• _Aim of the task_: Begin at the line below that has "let N := quantum a b 0 in" and stop after the line that has "intros Ha Hb N". Please restate only those lines, word for word.

(Stored data entries)
(** The sextets of three bytes, of two and of one. *)
Lemma sextets3 a b c l : is_byte a → is_byte b → is_byte c →
  let N := quantum a b c in
  let bs := bits 8 a ++ bits 8 b ++ bits 8 c ++ l in
  sextets (length bs) bs = [N / 262144; N / 4096 mod 64; N / 64 mod 64; N mod 64] ++ sextets (length l) l.
Proof.
  intros Ha Hb Hc N bs. destruct (quantum_digits a b c Ha Hb Hc) as (HN & ? & ? & ? & ?).
  assert (bs = (bits 8 a ++ bits 8 b ++ bits 8 c) ++ l) as -> by (subst bs; by rewrite <- !app_assoc).
  rewrite <- bits_bytes, HN, bits_digits, <- !app_assoc by done.
  by rewrite !sextets_cons by done.
Qed.
Lemma sextets2 a b : is_byte a → is_byte b →
  let N := quantum a b 0 in
  let bs := bits 8 a ++ bits 8 b in
  sextets (length bs) bs = [N / 262144; N / 4096 mod 64; N / 64 mod 64].
Proof.
  intros Ha Hb N bs. assert (is_byte 0) as H0 by done.
  destruct (quantum_digits a b 0 Ha Hb H0) as (HN & H1 & H2 & H3 & _). fold N in HN, H1, H2, H3.
  assert (bs = bits 6 (N / 262144) ++ bits 6 (N / 4096 mod 64) ++ bits 4 (N / 256 mod 16)) as ->.
  { subst bs. transitivity (bits 16 (a * 2 ^ Z.of_nat 8 + b)); [by rewrite <- (bits_app 8 8)|].
    rewrite <- (bits_app 6 4), <- (bits_app 6 10) by dlia. change (6 + (6 + 4))%nat with 16%nat. f_equal.
    subst N. unfold quantum, is_byte in *. change (2 ^ Z.of_nat 8) with 256. change (2 ^ Z.of_nat 10) with 1024.
    change (2 ^ Z.of_nat 4) with 16. dlia. }
  rewrite !sextets_cons, (sextets_last 4 2) by (lia || dlia). do 3 f_equal.
  subst N. unfold quantum, is_byte in *. change (2 ^ Z.of_nat 2) with 4. f_equal. dlia.
Qed.
Lemma sextets1 a : is_byte a →
  let N := quantum a 0 0 in sextets (length (bits 8 a)) (bits 8 a) = [N / 262144; N / 4096 mod 64].
Proof.
  intros Ha N. assert (is_byte 0) as H0 by done.
  destruct (quantum_digits a 0 0 Ha H0 H0) as (HN & H1 & H2 & _). fold N in HN, H1, H2.
  assert (bits 8 a = bits 6 (N / 262144) ++ bits 2 (N / 65536 mod 4)) as ->.
  { rewrite <- (bits_app 6 2) by dlia. change (6 + 2)%nat with 8%nat. f_equal.
    subst N. unfold quantum, is_byte in *. change (2 ^ Z.of_nat 2) with 4. dlia. }
  rewrite sextets_cons, (sextets_last 2 4) by (lia || dlia). do 2 f_equal.
  subst N. unfold quantum, is_byte in *. change (2 ^ Z.of_nat 4) with 16. f_equal. dlia.
Qed.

• _Result_:
  let N := quantum a b 0 in
  let bs := bits 8 a ++ bits 8 b in
  sextets (length bs) bs = [N / 262144; N / 4096 mod 64; N / 64 mod 64].
Proof.
  intros Ha Hb N bs. assert (is_byte 0) as H0 by done.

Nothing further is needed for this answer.